Assigned task = In the data below, find the line containing "Lemma batch_misses_nothing r", then set down that line and every later line up to and including the line containing "[destruct (bool_decide _);", exactly.

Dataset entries
—————

(** The first access reads the filters. *)
Lemma do_perf_event_step e s :
  is_u64 (current_pid_tgid e) -> args s = Some a ->
  step1 (do_perf_event e) s = Some (if samples a e then (count_sample (sample_key e) ;;; Ret 0) else Ret 0, s).
Proof.
  intros He Ha. unfold do_perf_event, samples. cbn [bind get act step1 fst snd]. rewrite Ha. cbn.
  rewrite (uN_id 32 (hi32 _)) by by apply hi32_range. unfold nz.
  by destruct (tgid_filter a =? 0), (hi32 (current_pid_tgid e) =? tgid_filter a),
    (lo32 (current_pid_tgid e) =? 0), (space_filter a =? 0).
Qed.

Lemma flight_access ks r fl p' s' :
  accounted ks r -> flight_ok ks r fl -> step1 (fl_prog fl) (rd_maps r) = Some (p', s') ->
  match p' with
  | Ret _ => ended ks r fl s'
  | Act _ _ => s' = rd_maps r /\
      flight_ok ks r {| fl_env := fl_env fl; fl_steps := S (fl_steps fl); fl_prog := p' |}
  end.
Proof.
  intros Hac [He Hn Hp | Hn Hs Hp | Hn Hs Hp Hl | v0 Hn Hs Hp Hv Hl | v Hn Hs Hp Hv Hl Hrem Hc] Hstep.
  - rewrite Hp, do_perf_event_step in Hstep by (done || apply Hac).
    destruct (samples a (fl_env fl)) eqn:Hs; injection Hstep as <- <-.
    + split; [done|]. apply FlLookup; cbn; [by rewrite Hn | done | done].
    + apply ended_start; [done | unfold looked_up; by rewrite Hn | done].
  - rewrite Hp in Hstep. injection Hstep as <- <-. cbn [bind fst snd lget l_counts].
    pose proof (ac_range _ _ Hac (fl_key fl)) as Hr.
    destruct (bm_lookup (counts (rd_maps r)) (fl_key fl)) as [v0|] eqn:E; (split; [done|]).
    + apply (FlLoad _ _ _ v0); cbn; [by rewrite Hn | done | done | | by eexists].
      change (fl_key _) with (fl_key fl). by rewrite <- (count_of_Some _ _ _ E).
    + apply FlInsert; cbn; [by rewrite Hn | done | done | done].
  - rewrite Hp in Hstep. injection Hstep as <- <-. cbn [bind fst snd]. by apply ended_insert.
  - rewrite Hp in Hstep. injection Hstep as <- <-. cbn [bind fst snd lget l_counts]. split; [done|].
    set (v := id (default v0 (bm_lookup (counts (rd_maps r)) (fl_key fl)))).
    pose proof (ac_range _ _ Hac (fl_key fl)) as Hr. unfold count_of in Hr.
    assert (Hv' : 0 <= v <= occurrences (fl_key fl) ks).
    { unfold v, id. by destruct (bm_lookup (counts (rd_maps r)) (fl_key fl)). }
    assert (Hcv : fl_key fl ∉ disturbed r -> count_of (fl_key fl) (rd_maps r) = v).
    { intros Hdi. unfold v, count_of. by destruct (Hl Hdi) as [x ->]. }
    apply (FlStore _ _ _ v); cbn; [by rewrite Hn | done | done | done | done | | by intros Hdi _; apply Hcv].
    intros Hdi Har. pose proof (unsent_removed (fl_key fl) r Har) as Hu. pose proof (ac_le _ _ Hac (fl_key fl) Hdi).
    rewrite (Hcv Hdi) in Hu. change (fl_key _) with (fl_key fl). lia.
  - rewrite Hp in Hstep. injection Hstep as <- <-. cbn [bind fst snd]. by apply (ended_store _ _ _ v).
Qed.

(** An access that is not the last one changes nothing but the flight. *)
Lemma accounted_flights ks r fls :
  accounted ks r -> Forall (flight_ok ks r) fls -> accounted ks (r <| inflight := fls |>).
Proof.
  intros [Ha Hm Hd Hr _ Hle Heq] Hfl. split; cbn [rd_maps inflight disturbed raced sent missed]; try done.
  eapply Forall_impl; [exact Hfl|]. intros fl Hok. by destruct Hok; [eapply FlStart | eapply FlLookup | eapply FlInsert
    | eapply FlLoad | eapply FlStore].
Qed.

(** What is to be sent of a key that was read does not depend on the maps. *)
Lemma unsent_read k r r' :
  rd_phase r' = rd_phase r -> already_read (rd_phase r) k = true -> unsent k r' = unsent k r.
Proof.
  unfold unsent. intros ->. destruct (rd_phase r) as [|kvs|kvs|kvs []|keys]; cbn;
    rewrite ?bool_decide_eq_true; intros; try done; by rewrite ?decide_True.
Qed.

Lemma occurrences_if k k0 (b : bool) : occurrences k (if b then [k0] else []) = if b && bool_decide (k0 = k) then 1 else 0.
Proof. destruct b; [|done]. rewrite occurrences_single. cbn [andb]. by case_bool_decide; case_decide. Qed.

Lemma accounted_end ks r i fl s' :
  accounted ks r -> inflight r !! i = Some fl -> ended ks r fl s' ->
  accounted (ks ++ sampled_keys a [fl_env fl]) (end_sample i fl s' r).
Proof.
  intros Hac Hi [Hsa Ha' Hm' Hsame Hoth Hth Hra Hle' Heq']. pose proof Hac as [Ha Hm Hd Hr Hfl Hle Heq].
  set (k0 := fl_key fl) in *. set (c := looked_up fl) in *. set (r' := end_sample i fl s' r).
  assert (Hks : sampled_keys a [fl_env fl] = if c then [k0] else []).
  { unfold sampled_keys. rewrite <- Hsa. destruct (samples a (fl_env fl)) eqn:E;
      [by rewrite filter_cons_True | by rewrite filter_cons_False by by rewrite E]. }
  rewrite Hks.
  assert (Ho : forall k, occurrences k (ks ++ if c then [k0] else []) =
    occurrences k ks + if c && bool_decide (k0 = k) then 1 else 0)
    by (intros k; by rewrite occurrences_app, occurrences_if).
  assert (Hne : forall k, k0 <> k -> count_of k s' = count_of k (rd_maps r)).
  { intros k Hk. unfold count_of. by rewrite Hoth. }
  assert (Hsame0 : c = false -> forall k, count_of k s' = count_of k (rd_maps r)) by (by intros ->%Hsame).
  split.
  - done.
  - done.
  - intros k Hk. apply elem_of_app. destruct (decide (c = true /\ k0 = k)) as [[-> ->] | Hn]; [right; by left|].
    left. apply Hd, bm_elem_of_dom. apply bm_elem_of_dom in Hk. cbn in Hk.
    destruct c eqn:Ec; [rewrite <- Hoth; [done|]; naive_solver | by rewrite <- Hsame].
  - intros k. cbn [r' end_sample rd_maps]. rewrite Ho. pose proof (Hr k).
    destruct c; [|rewrite Hsame0 by done; cbn; lia]. cbn.
    case_bool_decide as Hk; [subst k; lia | rewrite Hne by done; lia].
  - cbn [r' end_sample inflight]. apply Forall_forall. intros fl1 Hin.
    assert (Hok : flight_ok ks r fl1).
    { eapply Forall_forall; [apply (Forall_delete _ _ i Hfl) | exact Hin]. }
    apply (flight_ok_mono ks _ r); [done | rewrite Ho; destruct (_ && _); lia|]. intros Hl Hdi. split; [exact Hdi|].
    split; [done | by apply Hth|]. cbn [r' raced end_sample]. fold k0 c. intros Hrc.
    split; [set_solver|]. destruct (decide (k0 = fl_key fl1)) as [E|]; [|by apply Hoth].
    destruct c; [|unfold r'; cbn [end_sample rd_maps]; by rewrite Hsame]. exfalso. apply Hrc. rewrite E, (holding_elem _ (delete i (inflight r)) fl1) by done.
    set_solver.
  - intros k Hk. specialize (Hle k Hk). rewrite Ho. destruct (already_read (rd_phase r) k) eqn:Har.
    + rewrite (unsent_read k r) by done. cbn [r' sent end_sample]. destruct (_ && _); lia.
    + pose proof (unsent_removed k r Har). pose proof (unsent_removed k r' Har) as Hu'.
      assert (Hrm : removed k r' = removed k r) by done. rewrite Hu', Hrm. cbn [r' rd_maps end_sample].
      destruct c; [|rewrite Hsame0 by done; cbn; lia]. cbn.
      case_bool_decide as Hkk; [subst k; specialize (Hle' Hk Har); lia | rewrite Hne by done; lia].
  - intros k Hk Hk1 Hfit. assert (Hk2 : k ∉ raced r) by (cbn in Hk1; set_solver).
    specialize (Heq k Hk Hk2 (fits_app _ _ Hfit)). rewrite Ho. cbn [r' end_sample missed sent]. fold k0 c.
    rewrite occurrences_app, occurrences_if. destruct (already_read (rd_phase r) k) eqn:Har.
    + rewrite (unsent_read k r) by done. destruct (decide (k0 = k)) as [->|]; [rewrite Har, andb_true_r; lia|].
      rewrite bool_decide_false, !andb_false_r by done. lia.
    + pose proof (unsent_removed k r Har). pose proof (unsent_removed k r' Har) as Hu'.
      assert (Hrm : removed k r' = removed k r) by done. cbn [r' sent end_sample] in Hu'. rewrite Hu'.
      fold r'. rewrite Hrm. cbn [r' rd_maps end_sample].
      destruct c; [|rewrite Hsame0 by done; cbn; lia]. cbn [andb].
      case_bool_decide as Hkk; [subst k|rewrite andb_false_r, Hne by done; lia].
      rewrite Har, (Heq' eq_refl Hk Hk2 Hfit). cbn. lia.
Qed.

(** Only an access can finish a sample. *)
Lemma agent_move_none r m r' o :
  reader_move r m = Some (r', o) -> match m with StartSample _ | Access _ => False | _ => True end -> o = None.
Proof.
  unfold reader_move. intros Hm Hag. destruct m as [| | |k| |k| | | |]; [done | done | ..]; clear Hag;
    destruct (rd_phase r) as [|kvs|kvs|kvs b|keys]; try discriminate Hm; try by injection Hm as _ <-.
  - by apply bind_Some in Hm as (v & _ & [= _ <-]).
  - case_decide; [done|]. by apply bind_Some in Hm as (v & _ & [= _ <-]).
  - destruct keys; [done|]. by injection Hm as _ <-.
  - destruct keys; [|done]. by injection Hm as _ <-.
Qed.

Lemma reader_move_accounted ks r m r' o :
  accounted ks r -> reader_move r m = Some (r', o) -> accounted (ks ++ sampled_keys a (option_list o)) r'.
Proof.
  intros Hac Hm. assert (Hnil : ks ++ sampled_keys a [] = ks) by apply app_nil_r.
  assert (Hagent : match m with StartSample _ | Access _ => False | _ => True end ->
    accounted (ks ++ sampled_keys a (option_list o)) r').
  { intros Hag. rewrite (agent_move_none _ _ _ _ Hm Hag) in Hm |- *.
    change (option_list None) with (@nil bpf_env). rewrite Hnil. by eapply accounted_agent. }
  destruct m as [e|i| | | | | | | |]; [clear Hagent | clear Hagent | by apply Hagent ..].
  - cbn [reader_move] in Hm. case_bool_decide as He; [|done]. injection Hm as <- <-. change (option_list None) with (@nil bpf_env).
    rewrite Hnil. apply accounted_flights; [done|]. apply Forall_app. split; [apply Hac|].
    constructor; [by apply FlStart | done].
  - cbn [reader_move] in Hm. apply bind_Some in Hm as (fl & Hi & Hm). apply bind_Some in Hm as ([p' s'] & Hs & Hm).
    pose proof (Forall_lookup_1 _ _ _ _ (ac_flights _ _ Hac) Hi) as Hok.
    pose proof (flight_access _ _ _ _ _ Hac Hok Hs) as Hnext. cbn [fst snd] in Hm. destruct p' as [x | X f q].
    + injection Hm as <- <-. by apply accounted_end.
    + destruct Hnext as [-> Hnext]. injection Hm as <- <-. change (option_list None) with (@nil bpf_env). rewrite Hnil.
      refine (accounted_flights ks r _ Hac _). by apply Forall_insert; [apply Hac|].
Qed.

Lemma sampled_keys_app es es' : sampled_keys a (es ++ es') = sampled_keys a es ++ sampled_keys a es'.
Proof. unfold sampled_keys. by rewrite filter_app, fmap_app. Qed.

Lemma reader_runs_accounted r es : reader_runs (reader_init a) es r -> accounted (sampled_keys a es) r.
Proof.
  induction 1 as [|es r1 m r2 o _ IH Hm]; [exact accounted_init|]. rewrite sampled_keys_app.
  by eapply reader_move_accounted.
Qed.

(** C18: the profile is emptied without counting a sample twice: in every interleaving of the
    single accesses of the samples with the steps of Reset, what was sent of a key and is
    still to be sent is at most the number of its samples - unless Reset deleted an element
    of the key while a sample had looked it up and had not stored its count yet.  Where no
    two samples of the key were so far at the same time either, and as long as the samples
    have at most 16384 keys and less than 2^32 samples each, it is exactly that number less
    the samples counted between the reading of an element by the iteration and its
    deletion.  Between two rounds what is to be sent is what the map holds. *)
Theorem samples_sent_once r es k :
  reader_runs (reader_init a) es r -> k ∉ disturbed r ->
  let ks := sampled_keys a es in
  let total := sent_count k (sent r) + unsent k r in
  total <= occurrences k ks /\
  (k ∉ raced r -> fits ks -> total + occurrences k (missed r) = occurrences k ks) /\
  (rd_phase r = Idle -> unsent k r = default 0 (bm_lookup (counts (rd_maps r)) k)).
Proof.
  intros Hrun%reader_runs_accounted Hk. split; [by apply (ac_le _ _ Hrun)|].
  split; [by apply (ac_eq _ _ Hrun)|]. intros Hp. unfold unsent. by rewrite Hp.
Qed.

(** While the kernel reads and deletes at once nothing is missed: only a round that has
    found the map empty, or could not read it so, misses samples. *)
Lemma batch_misses_nothing r m r' o :
  reader_move r m = Some (r', o) ->
  match rd_phase r with Idle | Batching _ | Read _ true | Clearing [] => True | _ => False end ->
  missed r' = missed r.
Proof.
  intros Hm Hp. assert (Hno : forall k, already_read (rd_phase r) k = false)
    by (intros k; by destruct (rd_phase r) as [| | |? []|[]]).
  unfold reader_move in Hm. destruct m as [e|i| |k| |k| | | |];
    [destruct (bool_decide _); [by injection Hm as <- <- | done] | |
     destruct (rd_phase r) as [|kvs|kvs|kvs []|[|k' keys]]; try done; try (by injection Hm as <- <-)..].
  2: by apply bind_Some in Hm as (v & _ & [= <- _]).
  apply bind_Some in Hm as (fl & _ & Hm). apply bind_Some in Hm as ([p' s'] & _ & Hm).
  cbn [fst snd] in Hm. destruct p'; injection Hm as <- <-; [|done]. cbn [end_sample missed]. by rewrite Hno, andb_false_r, app_nil_r.
Qed.
End Samples.

(** * Two rounds *)

Definition one_key : profile_key_t := oncpu_key 7 1.
Definition one_sample : bpf_env := oncpu_env 7 70 1.

(** A run by explicit moves. *)
Definition after (ms : list move) : reader * list bpf_env :=
  default (reader_init oncpu_args, []) (reader_moves (reader_init oncpu_args) ms).

Lemma after_runs ms :
  match reader_moves (reader_init oncpu_args) ms with Some _ => True | None => False end ->
  reader_runs (reader_init oncpu_args) (after ms).2 (after ms).1.
Proof.
  intros H. unfold after. destruct (reader_moves _ ms) as [[r es]|] eqn:E; [|done].
  exact (reader_moves_runs _ [] _ ms _ es (ReaderNil _) E).
Qed.

(** A sample from its start to its end, where [i] are in flight: it inserts its key, or
    counts itself in the element that there is. *)
Definition insert_moves (i : nat) : list move := [StartSample one_sample; Access i; Access i; Access i].
Definition count_moves (i : nat) : list move := insert_moves i ++ [Access i].

(** The agent finds the map empty, then a sample is taken and read by the iteration, then
    another one before the element is deleted: one of the two samples has been sent, and
    there is nothing more to send. *)
Definition missing_round : list move :=
  [Tick; BatchEnd] ++ insert_moves 0 ++ [IterateElement one_key] ++ count_moves 0 ++
  [IterateEnd; SendEvents; ClearKey; ClearEnd].

Lemma missing_round_ghosts :
  disturbed (after missing_round).1 = [] /\ raced (after missing_round).1 = [] /\
  sampled_keys oncpu_args (after missing_round).2 = [one_key; one_key].
Proof. split_and!; vm_compute; reflexivity. Qed.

—————

Output of the exercise =
Lemma batch_misses_nothing r m r' o :
  reader_move r m = Some (r', o) ->
  match rd_phase r with Idle | Batching _ | Read _ true | Clearing [] => True | _ => False end ->
  missed r' = missed r.
Proof.
  intros Hm Hp. assert (Hno : forall k, already_read (rd_phase r) k = false)
    by (intros k; by destruct (rd_phase r) as [| | |? []|[]]).
  unfold reader_move in Hm. destruct m as [e|i| |k| |k| | | |];
    [destruct (bool_decide _); [by injection Hm as <- <- | done] | |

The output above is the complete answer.